• **YOUR OBJECTIVE**:
The answer must consist of every line in the data below that holds the word "remoteFlowController".

• **RECORDS FOR THIS EXERCISE**:
--

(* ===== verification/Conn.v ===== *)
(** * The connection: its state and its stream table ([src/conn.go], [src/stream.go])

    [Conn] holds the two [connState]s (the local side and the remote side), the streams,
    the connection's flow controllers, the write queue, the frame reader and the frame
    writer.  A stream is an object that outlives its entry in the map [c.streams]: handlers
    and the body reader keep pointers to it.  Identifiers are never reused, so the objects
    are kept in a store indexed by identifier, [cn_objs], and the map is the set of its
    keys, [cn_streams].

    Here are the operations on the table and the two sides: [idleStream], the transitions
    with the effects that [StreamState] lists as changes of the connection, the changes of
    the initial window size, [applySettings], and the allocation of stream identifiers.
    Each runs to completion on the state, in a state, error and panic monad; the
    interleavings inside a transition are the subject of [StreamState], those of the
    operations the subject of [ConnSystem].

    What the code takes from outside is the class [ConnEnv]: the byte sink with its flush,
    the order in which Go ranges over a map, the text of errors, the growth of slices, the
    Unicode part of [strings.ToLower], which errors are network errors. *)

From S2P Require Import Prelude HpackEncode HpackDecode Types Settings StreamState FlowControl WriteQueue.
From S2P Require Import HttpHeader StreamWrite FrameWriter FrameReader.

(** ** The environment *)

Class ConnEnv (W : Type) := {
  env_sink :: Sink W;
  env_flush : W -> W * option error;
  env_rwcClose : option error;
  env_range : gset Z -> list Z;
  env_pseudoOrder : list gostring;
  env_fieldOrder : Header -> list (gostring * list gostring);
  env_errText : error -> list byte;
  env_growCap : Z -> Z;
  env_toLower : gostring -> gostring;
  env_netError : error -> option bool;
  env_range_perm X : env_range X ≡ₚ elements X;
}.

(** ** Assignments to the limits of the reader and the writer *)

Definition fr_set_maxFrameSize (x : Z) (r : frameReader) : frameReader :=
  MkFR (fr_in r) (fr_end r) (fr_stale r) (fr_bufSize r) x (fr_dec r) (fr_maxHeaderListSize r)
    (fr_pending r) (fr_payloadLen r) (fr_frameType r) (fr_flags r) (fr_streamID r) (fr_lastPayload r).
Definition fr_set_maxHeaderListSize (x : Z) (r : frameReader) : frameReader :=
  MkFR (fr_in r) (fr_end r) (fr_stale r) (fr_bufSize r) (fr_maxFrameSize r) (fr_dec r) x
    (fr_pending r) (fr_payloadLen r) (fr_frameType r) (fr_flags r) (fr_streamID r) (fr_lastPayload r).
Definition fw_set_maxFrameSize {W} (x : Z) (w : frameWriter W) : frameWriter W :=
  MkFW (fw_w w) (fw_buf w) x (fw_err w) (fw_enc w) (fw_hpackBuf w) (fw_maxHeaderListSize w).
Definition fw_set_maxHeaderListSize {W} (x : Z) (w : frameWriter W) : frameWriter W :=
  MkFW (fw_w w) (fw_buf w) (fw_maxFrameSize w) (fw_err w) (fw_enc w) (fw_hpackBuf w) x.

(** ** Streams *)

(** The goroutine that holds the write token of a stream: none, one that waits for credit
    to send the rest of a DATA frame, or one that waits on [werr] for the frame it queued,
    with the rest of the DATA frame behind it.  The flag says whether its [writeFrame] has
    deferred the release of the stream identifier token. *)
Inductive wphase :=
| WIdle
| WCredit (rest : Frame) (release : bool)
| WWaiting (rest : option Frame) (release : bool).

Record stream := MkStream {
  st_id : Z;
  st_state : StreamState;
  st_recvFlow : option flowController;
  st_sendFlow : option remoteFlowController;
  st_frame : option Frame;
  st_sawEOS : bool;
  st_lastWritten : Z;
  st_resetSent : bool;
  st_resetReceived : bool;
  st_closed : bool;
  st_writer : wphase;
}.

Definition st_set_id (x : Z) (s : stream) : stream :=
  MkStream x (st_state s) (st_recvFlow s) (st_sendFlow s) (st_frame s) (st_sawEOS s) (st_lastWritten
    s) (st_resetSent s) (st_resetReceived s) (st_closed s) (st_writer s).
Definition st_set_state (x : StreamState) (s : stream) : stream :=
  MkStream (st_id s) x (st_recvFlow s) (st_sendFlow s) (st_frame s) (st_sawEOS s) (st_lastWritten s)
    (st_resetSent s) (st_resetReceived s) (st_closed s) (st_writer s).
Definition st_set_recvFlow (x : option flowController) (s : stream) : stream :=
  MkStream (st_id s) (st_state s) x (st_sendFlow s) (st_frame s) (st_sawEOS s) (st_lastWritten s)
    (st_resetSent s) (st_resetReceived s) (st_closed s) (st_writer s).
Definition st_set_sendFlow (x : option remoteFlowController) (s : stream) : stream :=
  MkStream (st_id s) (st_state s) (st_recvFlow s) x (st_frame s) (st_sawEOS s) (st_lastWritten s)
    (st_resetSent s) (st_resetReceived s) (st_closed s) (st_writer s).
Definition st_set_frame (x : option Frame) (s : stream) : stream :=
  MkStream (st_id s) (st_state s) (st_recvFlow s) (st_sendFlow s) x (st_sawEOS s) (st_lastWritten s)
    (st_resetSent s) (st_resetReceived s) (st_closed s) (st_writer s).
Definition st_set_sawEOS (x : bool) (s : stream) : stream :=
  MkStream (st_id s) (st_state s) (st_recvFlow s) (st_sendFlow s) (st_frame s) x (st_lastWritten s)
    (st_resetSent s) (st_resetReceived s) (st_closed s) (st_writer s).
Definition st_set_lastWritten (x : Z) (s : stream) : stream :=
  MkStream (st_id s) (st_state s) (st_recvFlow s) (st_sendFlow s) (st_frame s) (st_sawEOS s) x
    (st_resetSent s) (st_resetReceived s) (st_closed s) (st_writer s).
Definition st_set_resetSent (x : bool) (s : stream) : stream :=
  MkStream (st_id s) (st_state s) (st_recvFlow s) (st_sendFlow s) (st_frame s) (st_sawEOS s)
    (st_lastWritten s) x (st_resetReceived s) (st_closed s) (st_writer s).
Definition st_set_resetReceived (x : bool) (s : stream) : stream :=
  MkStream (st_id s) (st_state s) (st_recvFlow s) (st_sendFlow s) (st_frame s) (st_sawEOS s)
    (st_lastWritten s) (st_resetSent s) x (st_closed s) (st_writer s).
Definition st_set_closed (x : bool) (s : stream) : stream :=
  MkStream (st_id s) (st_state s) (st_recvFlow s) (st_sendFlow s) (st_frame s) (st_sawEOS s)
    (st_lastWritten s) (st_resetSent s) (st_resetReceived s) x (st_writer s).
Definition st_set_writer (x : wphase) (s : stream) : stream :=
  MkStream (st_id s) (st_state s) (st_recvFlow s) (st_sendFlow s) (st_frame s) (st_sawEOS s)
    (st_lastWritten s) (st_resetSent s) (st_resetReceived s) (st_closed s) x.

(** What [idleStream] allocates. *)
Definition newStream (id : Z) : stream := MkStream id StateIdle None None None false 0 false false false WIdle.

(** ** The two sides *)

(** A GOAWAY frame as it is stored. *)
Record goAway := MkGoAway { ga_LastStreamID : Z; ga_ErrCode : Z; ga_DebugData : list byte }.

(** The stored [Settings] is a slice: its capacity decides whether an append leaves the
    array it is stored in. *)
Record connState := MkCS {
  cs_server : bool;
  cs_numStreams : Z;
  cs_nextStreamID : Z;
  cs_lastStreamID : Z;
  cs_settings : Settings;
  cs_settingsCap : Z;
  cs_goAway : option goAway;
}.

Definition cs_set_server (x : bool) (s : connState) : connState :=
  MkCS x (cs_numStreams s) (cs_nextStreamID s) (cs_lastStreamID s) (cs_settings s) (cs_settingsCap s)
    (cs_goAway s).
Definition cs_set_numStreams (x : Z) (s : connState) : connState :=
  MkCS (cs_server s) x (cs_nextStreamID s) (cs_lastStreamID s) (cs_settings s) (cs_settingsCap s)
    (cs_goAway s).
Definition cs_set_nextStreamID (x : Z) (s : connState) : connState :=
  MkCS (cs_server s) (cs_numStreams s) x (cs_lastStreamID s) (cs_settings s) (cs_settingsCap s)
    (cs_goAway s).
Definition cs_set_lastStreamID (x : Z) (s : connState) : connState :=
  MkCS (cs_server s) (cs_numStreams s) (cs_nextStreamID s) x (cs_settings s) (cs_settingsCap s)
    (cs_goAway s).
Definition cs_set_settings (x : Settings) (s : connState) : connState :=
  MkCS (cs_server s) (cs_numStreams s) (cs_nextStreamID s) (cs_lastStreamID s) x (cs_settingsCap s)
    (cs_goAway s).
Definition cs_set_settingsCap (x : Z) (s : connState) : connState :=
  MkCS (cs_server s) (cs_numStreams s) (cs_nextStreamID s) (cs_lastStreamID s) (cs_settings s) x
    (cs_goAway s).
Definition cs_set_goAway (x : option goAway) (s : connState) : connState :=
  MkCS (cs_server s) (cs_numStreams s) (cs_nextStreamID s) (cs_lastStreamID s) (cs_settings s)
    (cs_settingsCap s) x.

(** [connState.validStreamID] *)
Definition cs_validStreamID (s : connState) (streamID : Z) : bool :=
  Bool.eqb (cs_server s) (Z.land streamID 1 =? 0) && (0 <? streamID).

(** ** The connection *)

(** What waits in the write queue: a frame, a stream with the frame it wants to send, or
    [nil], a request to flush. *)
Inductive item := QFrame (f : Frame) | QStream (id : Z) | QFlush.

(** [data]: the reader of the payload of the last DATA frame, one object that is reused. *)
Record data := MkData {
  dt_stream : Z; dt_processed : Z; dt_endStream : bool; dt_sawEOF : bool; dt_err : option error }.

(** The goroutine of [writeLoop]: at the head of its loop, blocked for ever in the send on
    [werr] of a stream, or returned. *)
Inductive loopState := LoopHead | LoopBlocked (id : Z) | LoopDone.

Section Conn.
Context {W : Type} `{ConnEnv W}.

--

• **EXPECTED OUTPUT**:
  st_sendFlow : option remoteFlowController;
Definition st_set_sendFlow (x : option remoteFlowController) (s : stream) : stream :=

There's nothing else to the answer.